In Algebra 1 we're working on solving linear systems, to problems like "x=y+3 2x-y+5" And I don't even know where to start.

You'll learn better techniques for higher order systems, but the 2nd order system (2 eqtns with 2 unknowns) is straightforward to solve by hand. Here are the general steps

1) Place both equations in the form aX + bY = c

2) Inspect the constants of both equations to find a GCM for either X or Y

3) Multiply Either equation (or both) to achieve the GCM in both eqtns for that X or Y

4) Add or subtract the equations to get RID of that X or Y

5) Solve for that remaining Y or X

6) Substitute that first answer (YorX) to compute the other (XorY)

Let's do your example

1)

x-y=3

2x-y=5

2)Looking at the above, you'll note that if we subtract the 1st equation from the 2nd, we can make the Y-variable disappear.
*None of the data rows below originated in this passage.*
Record known (inside : list bytes) : Prop := {
  kn_nodup : base.NoDup inside;
  kn_top : top ∈ inside;
  kn_reached i : i ∈ inside -> reached nodes top i;
  kn_ids i : i ∈ inside -> i = top \/ i ∈ id <$> nodes
}.

(** What is to be added at a node. *)
Definition misses (inside : list bytes) (n : CloudNode) : Prop :=
  isFolder n = true /\ trashed n = false /\ id n ∉ inside /\ exists p, parentOf n = Some p /\ p ∈ inside.

Lemma visit_cases (inside : list bytes) (more : bool) (n : CloudNode) :
  (misses inside n /\ visit (inside, more) n = (id n :: inside, true)) \/
  (~ misses inside n /\ visit (inside, more) n = (inside, more)).
Proof using.
  unfold visit, misses. destruct (isFolder n); cbn [negb orb]; [|right; split; [intros [? _]; discriminate|reflexivity]].
  destruct (trashed n); cbn [orb]; [right; split; [intros (_ & ? & _); discriminate|reflexivity]|].
  case_bool_decide as D; [right; split; [tauto|reflexivity]|].
  destruct (parentOf n) as [p|]; [|right; split; [intros (_ & _ & _ & p & ? & _); discriminate|reflexivity]].
  case_bool_decide as Q; [left; eauto 10|right; split; [|reflexivity]]. intros (_ & _ & _ & p' & [= <-] & ?). tauto.
Qed.

Lemma visits (l : list CloudNode) : forall inside more, known inside -> (forall n, n ∈ l -> n ∈ nodes) ->
  let st := foldl visit (inside, more) l in
  known st.1 /\ (st.2 = true -> more = true \/ length inside < length st.1) /\ length inside <= length st.1 /\
  (st.2 = false -> more = false /\ st.1 = inside /\ forall n, n ∈ l -> ~ misses inside n).
Proof using.
  induction l as [|n l IH]; intros inside more K Hl; cbv zeta; cbn [foldl].
  - split; [exact K|]. cbn. split; [auto|]. split; [lia|]. intros E. split; [exact E|]. split; [reflexivity|intros n Hn; inversion Hn].
  - destruct (visit_cases inside more n) as [[M ->]|[M ->]].
    + destruct M as (M1 & M2 & M3 & p & M4 & M5). assert (Hn : n ∈ nodes) by (apply Hl; left).
      destruct (IH (id n :: inside) true) as (H1 & H2 & H3 & H4); [| |].
      * split; [constructor; [exact M3|apply (kn_nodup _ K)]|right; apply (kn_top _ K)| |].
        -- intros i [->|Hi]%elem_of_cons; [|apply (kn_reached _ K), Hi]. apply reached_in with p; try assumption. apply (kn_reached _ K), M5.
        -- intros i [->|Hi]%elem_of_cons; [right; apply list_elem_of_fmap; eauto|apply (kn_ids _ K), Hi].
      * intros m Hm. apply Hl. right. exact Hm.
      * cbn in H3. split; [exact H1|]. split; [intros _; right; lia|]. split; [lia|]. intros E. destruct (H4 E) as [? _]. discriminate.
    + destruct (IH inside more K) as (H1 & H2 & H3 & H4); [intros m Hm; apply Hl; right; exact Hm|].
      split; [exact H1|]. split; [exact H2|]. split; [exact H3|]. intros E. destruct (H4 E) as (E1 & E2 & E3).
      split; [exact E1|]. split; [exact E2|]. intros m [->|Hm]%elem_of_cons; [exact M|apply E3, Hm].
Qed.

Lemma known_fit (inside : list bytes) : known inside -> length inside <= S (length nodes).
Proof using.
  intros K. rewrite <- (length_fmap id nodes). change (S (length (id <$> nodes))) with (length (top :: (id <$> nodes))).
  apply submseteq_length, NoDup_submseteq; [apply (kn_nodup _ K)|]. intros i Hi. apply elem_of_cons. apply (kn_ids _ K), Hi.
Qed.

Lemma passes_known (fuel : nat) : forall inside, known inside -> S (length nodes) < fuel + length inside ->
  exists inside', passes fuel nodes inside = Some inside' /\ known inside' /\ forall n, n ∈ nodes -> ~ misses inside' n.
Proof using.
  induction fuel as [|fuel IH]; intros inside K L; [pose proof (known_fit inside K); lia|]. cbn [passes]. unfold pass.
  pose proof (visits nodes inside false K ltac:(auto)) as V. cbv zeta in V.
  destruct (foldl visit (inside, false) nodes) as [inside' more]. cbn in V. destruct V as (K' & H2 & _ & H4).
  destruct more.
  - destruct (H2 eq_refl) as [?|L']; [discriminate|]. apply IH; [exact K'|lia].
  - destruct (H4 eq_refl) as (_ & -> & M). exists inside. auto.
Qed.

Lemma known_all (inside : list bytes) : known inside -> (forall n, n ∈ nodes -> ~ misses inside n) ->
  forall i, i ∈ inside <-> reached nodes top i.
Proof using.
  intros K M i. split; [apply (kn_reached _ K)|]. induction 1 as [|n p Hn Fn Tn Pn _ IH]; [apply (kn_top _ K)|].
  destruct (decide (id n ∈ inside)) as [?|Ni]; [assumption|]. destruct (M n Hn). unfold misses. eauto 10.
Qed.
End Content.

(** A living file of the folder. *)
Definition fileIn (nodes : list CloudNode) (folderId : bytes) (n : CloudNode) : Prop :=
  n ∈ nodes /\ kind n = #"file" /\ trashed n = false /\ exists p, parentOf n = Some p /\ reached nodes folderId p.

Lemma grow_hit (P R : Prop) (n m : CloudNode) (K : CloudNode -> Prop) : K m ->
  ((P \/ n = m) \/ (R /\ K n) <-> P \/ ((n = m \/ R) /\ K n)).
Proof. intros H. split; [intros [[?| ->]|(?&?)]; auto|intros [?|([->|?]&?)]; auto]. Qed.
To be clear, I'll rewrite them

2x-y=5

-( x-y)=3

x = (5-3)=2

6) Now just pick an equation to substitute back to find y (doesn't matter which one you use)
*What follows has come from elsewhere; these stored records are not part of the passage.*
(** Claim C6 (roundtrip): whatever folders, files and pieces are added, in
    whatever order, if nothing throws then the finished archive reads back as
    exactly these, each with its name, time and data; no name is twice in it,
    and the writer's count of bytes is its length. *)
Theorem zip_roundtrip (canceled : nat -> bool) (at0 : ZipTime) (items : list item) (w : ZipWriter)
  (Po : Forall possible items) (H : (addAll canceled items;; finish canceled) (newWriter at0) = (w, None)) :
  readZip (out_ w) = Some (fileOf at0 <$> items) /\ base.NoDup (f_name <$> (fileOf at0 <$> items)) /\
  offset_ w = Z.of_nat (length (out_ w)).
Proof.
  apply bind_ok in H as (w1 & A & H). pose proof (addAll_holds canceled items _ _ [] Po A (new_holds at0)) as K.
  cbn [app] in K. change (at_ (newWriter at0)) with at0 in K.
  destruct (finish_archive canceled w1 w _ H K) as (_ & R & O). split; [exact R|]. split; [|exact O].
  pose proof (h_distinct _ _ _ K) as D. cbn [olist] in D. rewrite app_nil_r in D. exact D.
Qed.

Definition someItems : list item :=
  [Dir (#"d") None; Bytes (#"d/a") (#"hello") None;
   Chunks (#"b") [ #"x"; #""; #"yz"] (Some {| year := 2026; month := 10; day := 21; hour := 23; minute := 59; second := 58 |})].

Definition epoch1980 : ZipTime := {| year := 1980; month := 1; day := 1; hour := 0; minute := 0; second := 0 |}.

Lemma zip_roundtrip_witness :
  let r := (addAll (fun _ => false) someItems;; finish (fun _ => false)) (newWriter epoch1980) in
  r.2 = None /\ readZip (out_ r.1) = Some (fileOf epoch1980 <$> someItems).
Proof.
  split; [vm_compute; reflexivity|].
  refine (proj1 (zip_roundtrip (fun _ => false) epoch1980 someItems _ _ _)).
  - repeat constructor.
  - vm_compute. reflexivity.
Defined.
Definition isLetterOrNumber (cp : Z) : bool :=
  if (cp <? 0x80)%Z then
    ((0x30 <=? cp) && (cp <=? 0x39) || (0x41 <=? cp) && (cp <=? 0x5A) || (0x61 <=? cp) && (cp <=? 0x7A))%Z
  else ((0xC0 <=? cp) && negb (cp =? 0xD7) && negb (cp =? 0xF7) && (cp <? 0x2000))%Z.

Definition keptInName (cp : Z) : bool := isLetterOrNumber cp || (cp =? 0x20)%Z || (cp =? 0x2D)%Z || (cp =? 0x5F)%Z.

Definition isBlank (cp : Z) : bool := (cp =? 0x20)%Z.

Definition sanitizeName (name : bytes) : bytes :=
  let cps := List.filter keptInName (codePoints (length name) name) in
  let cps := Unicode.drop_while_end isBlank (Unicode.drop_while isBlank cps) in
  let out := foldl appendCodePoint [] (take 32 cps) in
  let out := Unicode.drop_while_end (fun c => bool_decide (c = " "%byte)) out in
  if bool_decide (out = []) then #"Pack" else out.

(** ** Identifiers *)

Definition fnv1a64Signed (utf8 : bytes) : Z :=
  i64 (foldl (fun h c => u64 (Z.lxor h (b2z c) * kFnvPrime)) kFnvOffsetBasis utf8).

Definition emojiDocId (rawName file : bytes) : Z := fnv1a64Signed (#"pvemoji:" ++ rawName ++ #"|" ++ file).
Definition packSetId (sanitizedName : bytes) : Z := fnv1a64Signed (#"pack:" ++ sanitizedName).
Definition emojiSetId (rawName : bytes) : Z := fnv1a64Signed (#"pvemoji-set:" ++ rawName).

Definition canReuseRef (uploadedFor recipients : list bytes) : bool :=
  forallb (fun r => bool_decide (r ∈ uploadedFor)) recipients.

Definition hexDigit (c : byte) : option Z :=
  let b := b2z c in
  if (0x30 <=? b)%Z && (b <=? 0x39)%Z then Some (b - 0x30)%Z
  else if (0x61 <=? b)%Z && (b <=? 0x66)%Z || (0x41 <=? b)%Z && (b <=? 0x46)%Z then Some (b2z (tolower c) - 0x61 + 10)%Z
  else None.
(* ===== verification/SessionThreads.v ===== *)
(** * SessionThreads: the clocked sender of a session

    Module [Ticker] models [src/l2_ticker.cpp]: the queue that is sent one
    record a tick, as a transition system of the submitting threads, the tick
    thread and the owner. What a mutex protects is one step; the host's callbacks
    are parameters. *)

From S2P Require Import Prelude.

Module Ticker.

Definition kTickMs : Z := 5000.
Definition kJitterMs : Z := 2000.

Definition isTicked (method : bytes) : bool :=
  bool_decide (method = #"msg.deliver_sealed") || bool_decide (method = #"msg.deliver_group").

(** [jitter] is [d(rng_) * jitterMs] cut to an integer. *)
Definition nextDelay (tickMs jitter : Z) : Z := Z.max 1 (tickMs + jitter).

Record Request := { method : bytes; body : bytes; dest : bytes }.

(** What a call of [send] ends with. *)
Inductive Reply := Answer (s : bytes) | Thrown.

(** What went out: at once, from the queue, or as a cover. *)
Inductive Sent := AtOnce (r : Request) | Queued (h : nat) (r : Request) | Cover (r : Request).

(** An item is a place in [items], its reply is set when it is done. [taken]
    are the items out of the queue that are not sent yet; [thread_] tells that
    the tick thread is running. *)
Record L2Ticker := {
  items : list (Request * option Reply);
  queue_ : list nat;
  taken : list nat;
  covers_ : nat;
  stopping_ : bool;
  thread_ : bool;
  sent : list Sent
}.

Definition newTicker : L2Ticker :=
  {| items := []; queue_ := []; taken := []; covers_ := 0; stopping_ := false; thread_ := false; sent := [] |}.

Section Host.
(** The reply to the n-th call of [send]. *)
Context (send : nat -> Request -> Reply).

Definition sendNow (out : Sent) (s : L2Ticker) : L2Ticker :=
  {| items := items s; queue_ := queue_ s; taken := taken s; covers_ := covers_ s; stopping_ := stopping_ s;
     thread_ := thread_ s; sent := sent s ++ [out] |}.

(** [sendItem] of the first item that was taken. The send, which is made outside of
    the lock, and the setting of the answer under it are one step; only the tick
    thread and the owner send, calls of [tick] from other threads are no steps. *)
Definition sendItem (s : L2Ticker) : L2Ticker :=
  match taken s with
  | [] => s
  | h :: rest =>
      match items s !! h with
      | None => s
      | Some (r, _) =>
          {| items := <[h := (r, Some (send (length (sent s)) r))]> (items s); queue_ := queue_ s; taken := rest;
             covers_ := covers_ s; stopping_ := stopping_ s; thread_ := thread_ s; sent := sent s ++ [Queued h r] |}
      end
  end.

(** The queue's part of [submit]; the caller then waits for its item. *)
Definition enqueue (r : Request) (s : L2Ticker) : L2Ticker :=
  {| items := items s ++ [(r, None)]; queue_ := queue_ s ++ [length (items s)]; taken := taken s; covers_ := covers_ s;
     stopping_ := stopping_ s; thread_ := thread_ s; sent := sent s |}.

Definition submit (isActive : bool) (r : Request) (s : L2Ticker) : L2Ticker :=
  if negb (isTicked (method r)) || negb isActive then sendNow (AtOnce r) s else enqueue r s.

(** The queue's part of [tick]: everything when the mode is off, else the front. *)
Definition takeAll (s : L2Ticker) : L2Ticker :=
  {| items := items s; queue_ := []; taken := taken s ++ queue_ s; covers_ := covers_ s; stopping_ := stopping_ s;
     thread_ := thread_ s; sent := sent s |}.

Definition takeFront (s : L2Ticker) : L2Ticker :=
  match queue_ s with
  | [] => s
  | h :: rest =>
      {| items := items s; queue_ := rest; taken := taken s ++ [h]; covers_ := covers_ s; stopping_ := stopping_ s;
         thread_ := thread_ s; sent := sent s |}
  end.

Definition sendCover (cover : option (bytes * bytes)) (s : L2Ticker) : L2Ticker :=
  match cover with
  | None => s
  | Some (m, b) =>
      {| items := items s; queue_ := queue_ s; taken := taken s; covers_ := S (covers_ s); stopping_ := stopping_ s;
         thread_ := thread_ s; sent := sent s ++ [Cover {| method := m; body := b; dest := [] |}] |}
  end.

(** A whole tick with nothing in between. *)
Definition tick (isActive : bool) (cover : option (bytes * bytes)) (s : L2Ticker) : L2Ticker :=
  if negb isActive then let s := takeAll s in Nat.iter (length (taken s)) sendItem s
  else match queue_ s with
       | [] => sendCover cover s
       | _ :: _ => sendItem (takeFront s)
       end.

Definition setThread (stopping thread : bool) (s : L2Ticker) : L2Ticker :=
  {| items := items s; queue_ := queue_ s; taken := taken s; covers_ := covers_ s; stopping_ := stopping;
     thread_ := thread; sent := sent s |}.

(** [start] and the parts of [stop]: the flag, the join, the rest of the queue. *)
Definition start (s : L2Ticker) : L2Ticker := if thread_ s then s else setThread false true s.
Definition stopFlag (s : L2Ticker) : L2Ticker := setThread true (thread_ s) s.
Definition stop (s : L2Ticker) : L2Ticker :=
  let s := takeAll (setThread true false s) in Nat.iter (length (taken s)) sendItem s.

(** The steps of all threads: callers submit at any time; the tick thread takes
    when it has sent what it took, sends one by one, sends a cover when the
    queue was empty, and ends when it finds the flag; the owner starts and
    stops, and the rest of the queue goes out after the join. *)
Inductive step : L2Ticker -> L2Ticker -> Prop :=
  | step_submit isActive r s : step s (submit isActive r s)
  | step_take_all s : thread_ s = true -> taken s = [] -> step s (takeAll s)
  | step_take_front s : thread_ s = true -> taken s = [] -> step s (takeFront s)
  | step_cover cover s : thread_ s = true -> taken s = [] -> step s (sendCover cover s)
  | step_send s : taken s <> [] -> step s (sendItem s)
  | step_start s : taken s = [] -> step s (start s)
  | step_flag s : step s (stopFlag s)
  | step_end s : thread_ s = true -> stopping_ s = true -> taken s = [] -> step s (setThread true false s)
  | step_drain s : thread_ s = false -> stopping_ s = true -> taken s = [] -> step s (takeAll s).

(** ** Every record goes out once, in the order it came *)

Definition handleOf (o : Sent) : option nat := match o with Queued h _ => Some h | _ => None end.
Definition handles (s : L2Ticker) : list nat := omap handleOf (sent s).

(** What was sent from the queue, what is on its way and what waits are
    together all records, in their order; done are exactly those sent. *)
Record ordered (s : L2Ticker) : Prop := {
  ord_all : handles s ++ taken s ++ queue_ s = seq 0 (length (items s));
  ord_done h r d : items s !! h = Some (r, d) -> (d = None <-> length (handles s) <= h)
}.

Lemma ordered_same (s s' : L2Ticker) : items s' = items s -> handles s' = handles s -> taken s' ++ queue_ s' = taken s ++ queue_ s ->
  ordered s -> ordered s'.
Proof using. intros E1 E2 E3 [A D]. split; [rewrite E1, E2, E3; exact A|intros h r d; rewrite E1, E2; apply D]. Qed.

Lemma ordered_enqueue (r : Request) (s : L2Ticker) : ordered s -> ordered (enqueue r s).
Proof using.
  intros [A D]. pose proof (f_equal length A) as L. rewrite !length_app, length_seq in L. split.
  - cbn [enqueue items queue_ taken sent]. change (handles (enqueue r s)) with (handles s).
    rewrite length_app. cbn [length]. rewrite seq_app, <- A, <- !app_assoc. reflexivity.
  - intros h r' d. change (handles (enqueue r s)) with (handles s). cbn [enqueue items]. rewrite lookup_app_Some.
    intros [H|[Lh H]]; [apply (D h r' d H)|]. apply list_lookup_singleton_Some in H as [E [= <- <-]]. split; [intros _; lia|reflexivity].
Qed.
-y=3-x (moved x to the right on 1st eqtn)

y=x-3 (multiplied by -1 on both sides)

y=(2)-3= -1 (substituted 2 into x from above)-----> (x,y)=(2,-1)

6) Lets check the other eqtn just to verify

-y =-2x + 5

y= 2x - 5 (multiplied by -1 on both sides)

y=2(2)-5= -1 (substituted 2 into x from above)-----> (x,y)=(2,-1) VERIFIED!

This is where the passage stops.